As Forbes detailed in its report, the Cellebrite unlock service costs as little as $1,500 an unlock and was likely used last year in a Department of Homeland Security case involving a suspected arms trafficker and his iPhone. Court documents indicated the Cellebrite tool was used for a “forensic extraction” from the suspect’s iPhone X.
Commenting on the relatively low ($1,500) cost per unlock Cellebrite is charging, Wardle and other security experts theorize the company may be exploiting a patched vulnerability. Given the price tags as high as $1 million offered by companies such as Zerodium for a remote iPhone jailbreak, the $1,500 is cheap.
Apple has said publicly a recent version of iOS 11.2 does address several serious vulnerabilities found by Google Project Zero. In December, Project Zero researcher Ian Beer published details of an “async_wake” exploit and proof-of-concept local kernel debugging tool for iOS 11.1.2. The vulnerability exploited two patched flaws in iOS 11.1.2 that made it possible to jailbreak iPhones running earlier versions of the OS.
Cellebrite advertises its services as having the capabilities of extracting data from “Apple iOS devices and operating systems, including iPhone, iPad, iPad mini, iPad Pro and iPod touch, running iOS 5 to iOS 11.” Cellebrite did not return requests for comment for this article.

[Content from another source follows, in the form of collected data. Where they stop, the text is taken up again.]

(* ===== verification/Hevc.v ===== *)
(** * HEVC Annex-B bitstreams (src/src/vaapi_advc/advc_vaapi_decode_hevc.c)

    The VPS/SPS/PPS of the supported Main subset are reconstructed from the
    picture parameters, slices are checked and joined.  The file has its own
    copies of the bit writer and reader of advc_h264_annexb.c: [put_bit],
    [finish_rbsp], [read_bit], [read_ue], [annexb_prefix_size] and the escaping
    loops are the same code on a larger buffer and are shared with AnnexB (the
    capacity of a writer is the size of its buffer); [put_bits] and [put_ue]
    differ and are defined here.  [inl e] is the return of -1 with [errno = e]. *)

From stdpp Require Import base list.
From Stdlib Require Import ZArith Lia Bool.
From S2P Require Import Prelude Kernel Protocol AnnexB AnnexBSpec.

Definition ADVC_HEVC_MAX_CONFIG_BYTES : Z := 2048.
Definition ADVC_HEVC_MAX_SLICES : Z := 256.
Definition ADVC_HEVC_MAX_TILE_COLUMNS : Z := 20.
Definition ADVC_HEVC_MAX_TILE_ROWS : Z := 22.

(** ** Writing bits *)

Definition hevc_writer : bit_writer := Writer (replicate 2048 0) 0.

Definition hevc_put_bits (w : bit_writer) (value count : Z) : Z + bit_writer :=
  if 64 <? count then inl EINVAL else put_bits_loop w value (Z.to_nat count).

Definition hevc_put_ue (w : bit_writer) (value : Z) : Z + bit_writer :=
  let code_num := u64 (value + 1) in
  let bits := code_bits 64 code_num 0 in
  w ← put_zeros w (Z.to_nat (bits - 1));
  hevc_put_bits w code_num bits.

Definition hevc_put_se (w : bit_writer) (value : Z) : Z + bit_writer :=
  let magnitude := if value <? 0 then u64 (- value) else u64 value in
  let code_num := if value <=? 0 then u64 (magnitude * 2) else u64 (magnitude * 2 - 1) in
  if UINT32_MAX <? code_num then inl EOVERFLOW else hevc_put_ue w (u32 code_num).

Definition put_profile_tier_level_main (w : bit_writer) : Z + bit_writer :=
  w ← hevc_put_bits w 0 2;
  w ← put_bit w 0;
  w ← hevc_put_bits w 1 5;
  w ← hevc_put_bits w 0x40000000 32;
  w ← hevc_put_bits w 0 48;
  hevc_put_bits w 186 8.

(** ** NAL units *)

Definition hevc_append_nal (capacity : Z) (out : list Z) (nal_unit_type : Z) (rbsp : bit_writer)
  : Z + list Z :=
  if (63 <? nal_unit_type) || negb (bw_bit_count rbsp mod 8 =? 0) then inl EINVAL
  else if (capacity <? zlen out) || (capacity - zlen out <? 6) then inl EOVERFLOW
  else escape_loop capacity (take (Z.to_nat (bw_bit_count rbsp / 8)) (bw_data rbsp)) 0
         (out ++ [0; 0; 0; 1; u8 (Z.shiftl nal_unit_type 1); 1]).

(** Reader, NAL type and temporal identifier; [None] is a NULL [data]. *)
Definition hevc_init_slice_reader (data : option (list Z)) : Z + (bit_reader * Z * Z) :=
  match data with
  | None => inl EINVAL
  | Some data =>
      let prefix := annexb_prefix_size data in
      if zlen data - prefix <? 3 then inl EINVAL
      else
        let first := byte_at data prefix in
        let second := byte_at data (prefix + 1) in
        let nal_unit_type := Z.land (Z.shiftr first 1) 0x3f in
        let temporal_id_plus1 := Z.land second 7 in
        let layer_id := Z.lor (Z.shiftl (Z.land first 1) 5) (Z.shiftr second 3) in
        if negb (Z.land first 0x80 =? 0) || (31 <? nal_unit_type) || negb (layer_id =? 0) ||
           negb (temporal_id_plus1 =? 1) then inl ENOTSUP
        else
          let bytes := unescape_loop (drop (Z.to_nat (prefix + 2)) data) 0 [] in
          if zlen bytes =? 0 then inl EINVAL
          else inr (Reader bytes 0, nal_unit_type, temporal_id_plus1)
  end.

Record advc_hevc_slice_identity := HevcIdentity {
  hi_pps_id : Z;
  hi_nal_unit_type : Z;
  hi_first_slice : Z;
  hi_no_output_of_prior_pics : Z;
  hi_temporal_id_plus1 : Z }.

(** [nal_type >= 16 && nal_type <= 23] *)
Definition irap (nal_type : Z) : bool := (16 <=? nal_type) && (nal_type <=? 23).

Definition advc_hevc_parse_slice_identity (data : option (list Z)) : Z + advc_hevc_slice_identity :=
  '(r, nal_type, temporal) ← hevc_init_slice_reader data;
  '(first, r) ← read_bit r;
  '(prior, r) ← (if irap nal_type then read_bit r else inr (0, r));
  '(pps_id, r) ← read_ue r;
  if 63 <? pps_id then inl ENOTSUP
  else inr (HevcIdentity pps_id nal_type (u8 first) (u8 prior) temporal).

(** ** Parameters *)

Record advc_hevc_parameter_input := HevcParams {
  h_visible_width : Z; h_visible_height : Z;
  h_pic_width : Z; h_pic_height : Z;
  h_chroma_format_idc : Z;
  h_separate_colour_plane_flag : Z;
  h_bit_depth_luma_minus8 : Z; h_bit_depth_chroma_minus8 : Z;
  h_sps_max_dec_pic_buffering_minus1 : Z;
  h_no_pic_reordering_flag : Z;
  h_log2_min_cb_minus3 : Z; h_log2_diff_cb : Z;
  h_log2_min_tb_minus2 : Z; h_log2_diff_tb : Z;
  h_max_transform_hierarchy_depth_intra : Z; h_max_transform_hierarchy_depth_inter : Z;
  h_scaling_list_enabled_flag : Z; h_amp_enabled_flag : Z;
  h_sample_adaptive_offset_enabled_flag : Z; h_pcm_enabled_flag : Z;
  h_strong_intra_smoothing_enabled_flag : Z;
  h_num_short_term_ref_pic_sets : Z;
  h_long_term_ref_pics_present_flag : Z; h_num_long_term_ref_pic_sps : Z;
  h_sps_temporal_mvp_enabled_flag : Z; h_log2_max_poc_lsb_minus4 : Z;
  h_dependent_slice_segments_enabled_flag : Z; h_output_flag_present_flag : Z;
  h_num_extra_slice_header_bits : Z; h_sign_data_hiding_enabled_flag : Z;
  h_cabac_init_present_flag : Z;
  h_num_ref_idx_l0_minus1 : Z; h_num_ref_idx_l1_minus1 : Z;
  h_init_qp_minus26 : Z;
  h_constrained_intra_pred_flag : Z; h_transform_skip_enabled_flag : Z;
  h_cu_qp_delta_enabled_flag : Z; h_diff_cu_qp_delta_depth : Z;
  h_pps_cb_qp_offset : Z; h_pps_cr_qp_offset : Z;
  h_pps_slice_chroma_qp_offsets_present_flag : Z;
  h_weighted_pred_flag : Z; h_weighted_bipred_flag : Z;
  h_transquant_bypass_enabled_flag : Z; h_tiles_enabled_flag : Z;
  h_entropy_coding_sync_enabled_flag : Z;
  h_num_tile_columns_minus1 : Z; h_num_tile_rows_minus1 : Z;
  h_column_width_minus1 : list Z; h_row_height_minus1 : list Z;
  h_loop_filter_across_tiles_enabled_flag : Z;
  h_pps_loop_filter_across_slices_enabled_flag : Z;
  h_deblocking_filter_override_enabled_flag : Z;
  h_pps_disable_deblocking_filter_flag : Z;
  h_pps_beta_offset_div2 : Z; h_pps_tc_offset_div2 : Z;
  h_lists_modification_present_flag : Z;
  h_log2_parallel_merge_level_minus2 : Z;
  h_slice_segment_header_extension_present_flag : Z }.

(** The second guard of [validate_parameters]. *)
Definition hevc_unsupported (p : advc_hevc_parameter_input) : bool :=
  negb (h_chroma_format_idc p =? 1) || negb (h_separate_colour_plane_flag p =? 0) ||
  negb (h_bit_depth_luma_minus8 p =? 0) || negb (h_bit_depth_chroma_minus8 p =? 0) ||
  negb (h_scaling_list_enabled_flag p =? 0) || negb (h_pcm_enabled_flag p =? 0) ||
  negb (h_num_short_term_ref_pic_sets p =? 0) || negb (h_long_term_ref_pics_present_flag p =? 0) ||
  negb (h_num_long_term_ref_pic_sps p =? 0) || (12 <? h_log2_max_poc_lsb_minus4 p) ||
  (3 <? h_log2_min_cb_minus3 p) || (3 <? h_log2_diff_cb p) ||
  (3 <? h_log2_min_tb_minus2 p) || (3 <? h_log2_diff_tb p) ||
  (15 <? h_sps_max_dec_pic_buffering_minus1 p) ||
  (14 <? h_num_ref_idx_l0_minus1 p) || (14 <? h_num_ref_idx_l1_minus1 p) ||
  (7 <? h_num_extra_slice_header_bits p) ||
  (ADVC_HEVC_MAX_TILE_COLUMNS <=? h_num_tile_columns_minus1 p) ||
  (ADVC_HEVC_MAX_TILE_ROWS <=? h_num_tile_rows_minus1 p).

Definition hevc_crop_right (p : advc_hevc_parameter_input) : Z :=
  u32 (h_pic_width p - h_visible_width p) / 2.
Definition hevc_crop_bottom (p : advc_hevc_parameter_input) : Z :=
  u32 (h_pic_height p - h_visible_height p) / 2.
Definition ctb_log2 (p : advc_hevc_parameter_input) : Z :=
  u32 (u32 (h_log2_min_cb_minus3 p + 3) + h_log2_diff_cb p).
Definition ctb_size (p : advc_hevc_parameter_input) : Z := u32 (Z.shiftl 1 (ctb_log2 p)).
Definition ctb_width (p : advc_hevc_parameter_input) : Z :=
  u32 (h_pic_width p + ctb_size p - 1) / ctb_size p.
Definition ctb_height (p : advc_hevc_parameter_input) : Z :=
  u32 (h_pic_height p + ctb_size p - 1) / ctb_size p.

(** One of the two tile loops: the first [n] entries of [l] from [sum] on stay
    below [limit]. *)
Fixpoint tiles_fit (l : list Z) (n : nat) (sum limit : Z) : bool :=
  match n with
  | O => true
  | S n =>
      let sum := u32 (sum + u32 (default 0 (head l) + 1)) in
      if limit <=? sum then false else tiles_fit (tail l) n sum limit
  end.

Definition hevc_validate_parameters (p : advc_hevc_parameter_input) : Z + unit :=
  if (h_visible_width p =? 0) || (h_visible_height p =? 0) || (8192 <? h_visible_width p) ||
     (8192 <? h_visible_height p) || (h_pic_width p =? 0) || (h_pic_height p =? 0) then inl EINVAL
  else if hevc_unsupported p then inl ENOTSUP
  else if (h_pic_width p <? h_visible_width p) || (h_pic_height p <? h_visible_height p) ||
          negb (Z.land (u32 (h_pic_width p - h_visible_width p)) 1 =? 0) ||
          negb (Z.land (u32 (h_pic_height p - h_visible_height p)) 1 =? 0) then inl ENOTSUP
  else if 6 <? ctb_log2 p then inl ENOTSUP
  else if h_tiles_enabled_flag p =? 0 then
    guard_errno (negb (h_num_tile_columns_minus1 p =? 0) || negb (h_num_tile_rows_minus1 p =? 0)) ENOTSUP
  else if (ctb_width p <? u32 (h_num_tile_columns_minus1 p + 1)) ||
          (ctb_height p <? u32 (h_num_tile_rows_minus1 p + 1)) then inl ENOTSUP
  else if negb (tiles_fit (h_column_width_minus1 p) (Z.to_nat (h_num_tile_columns_minus1 p)) 0 (ctb_width p))
  then inl ENOTSUP
  else guard_errno
    (negb (tiles_fit (h_row_height_minus1 p) (Z.to_nat (h_num_tile_rows_minus1 p)) 0 (ctb_height p))) ENOTSUP.

(** ** Parameter sets *)

Record advc_hevc_codec_config := HevcConfig { hc_data : list Z; hc_pps_id : Z }.

Definition max_reorder (p : advc_hevc_parameter_input) : Z :=
  if negb (h_no_pic_reordering_flag p =? 0) then 0 else h_sps_max_dec_pic_buffering_minus1 p.

Definition vps_fields (w : bit_writer) (p : advc_hevc_parameter_input) : Z + bit_writer :=
  w ← hevc_put_bits w 0 4; w ← put_bit w 1;
  w ← put_bit w 1; w ← hevc_put_bits w 0 6;
  w ← hevc_put_bits w 0 3; w ← put_bit w 1;
  w ← hevc_put_bits w 65535 16;
  w ← put_profile_tier_level_main w;
  w ← put_bit w 0;
  w ← hevc_put_ue w (h_sps_max_dec_pic_buffering_minus1 p);
  w ← hevc_put_ue w (max_reorder p); w ← hevc_put_ue w 0;
  w ← hevc_put_bits w 0 6; w ← hevc_put_ue w 0;
  w ← put_bit w 0; put_bit w 0.

Definition hevc_cropped (p : advc_hevc_parameter_input) : bool :=
  negb (hevc_crop_right p =? 0) || negb (hevc_crop_bottom p =? 0).

Definition hevc_sps_fields (w : bit_writer) (p : advc_hevc_parameter_input) : Z + bit_writer :=
  w ← hevc_put_bits w 0 4; w ← hevc_put_bits w 0 3;
  w ← put_bit w 1; w ← put_profile_tier_level_main w;
  w ← hevc_put_ue w 0; w ← hevc_put_ue w (h_chroma_format_idc p);
  w ← hevc_put_ue w (h_pic_width p);
  w ← hevc_put_ue w (h_pic_height p);
  w ← put_bit w (Z.b2z (hevc_cropped p));
  w ← (if hevc_cropped p then
         w ← hevc_put_ue w 0; w ← hevc_put_ue w (hevc_crop_right p);
         w ← hevc_put_ue w 0; hevc_put_ue w (hevc_crop_bottom p)
       else inr w);
  w ← hevc_put_ue w (h_bit_depth_luma_minus8 p);
  w ← hevc_put_ue w (h_bit_depth_chroma_minus8 p);
  w ← hevc_put_ue w (h_log2_max_poc_lsb_minus4 p);
  w ← put_bit w 0;
  w ← hevc_put_ue w (h_sps_max_dec_pic_buffering_minus1 p);
  w ← hevc_put_ue w (max_reorder p); w ← hevc_put_ue w 0;
  w ← hevc_put_ue w (h_log2_min_cb_minus3 p);
  w ← hevc_put_ue w (h_log2_diff_cb p);
  w ← hevc_put_ue w (h_log2_min_tb_minus2 p);
  w ← hevc_put_ue w (h_log2_diff_tb p);
  w ← hevc_put_ue w (h_max_transform_hierarchy_depth_inter p);
  w ← hevc_put_ue w (h_max_transform_hierarchy_depth_intra p);
  w ← put_bit w (h_scaling_list_enabled_flag p);
  w ← put_bit w (h_amp_enabled_flag p);
  w ← put_bit w (h_sample_adaptive_offset_enabled_flag p);
  w ← put_bit w (h_pcm_enabled_flag p);
  w ← hevc_put_ue w (h_num_short_term_ref_pic_sets p);
  w ← put_bit w (h_long_term_ref_pics_present_flag p);
  w ← put_bit w (h_sps_temporal_mvp_enabled_flag p);
  w ← put_bit w (h_strong_intra_smoothing_enabled_flag p);
  w ← put_bit w 0; put_bit w 0.

(** The two loops over explicit tile sizes. *)
Fixpoint put_sizes (w : bit_writer) (l : list Z) (n : nat) : Z + bit_writer :=
  match n with
  | O => inr w
  | S n => w ← hevc_put_ue w (default 0 (head l)); put_sizes w (tail l) n
  end.

Definition tile_fields (w : bit_writer) (p : advc_hevc_parameter_input) : Z + bit_writer :=
  w ← hevc_put_ue w (h_num_tile_columns_minus1 p);
  w ← hevc_put_ue w (h_num_tile_rows_minus1 p);
  w ← put_bit w 0;
  w ← put_sizes w (h_column_width_minus1 p) (Z.to_nat (h_num_tile_columns_minus1 p));
  w ← put_sizes w (h_row_height_minus1 p) (Z.to_nat (h_num_tile_rows_minus1 p));
  put_bit w (h_loop_filter_across_tiles_enabled_flag p).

Apple has taken a hardline stance against government snooping on its devices, as illustrated in its legal standoff with the Federal Bureau of Investigation over a seized iPhone of San Bernadino killer Syed Farook in 2015. On the other hand, last month FBI Director Christopher Wray called unbreakable encryption, such as Apple’s, an “urgent public safety issue.”
“Cellebrite’s techniques clearly pose privacy concerns for Apple customers, but there are also underlying issues around the private forensics contractors doing business with them,” said David Pearson, Principal Threat Researcher at Awake Security. “We’ve already seen what happens when governments weaponize undisclosed exploits and fail to protect them, such as Eternal Blue, Doublepulsar and other tools and exploits alleged to belong to the NSA. This iOS technique may bring more of the same, not to mention the added scrutiny of many security researchers and criminals alike being on the lookout for such information.”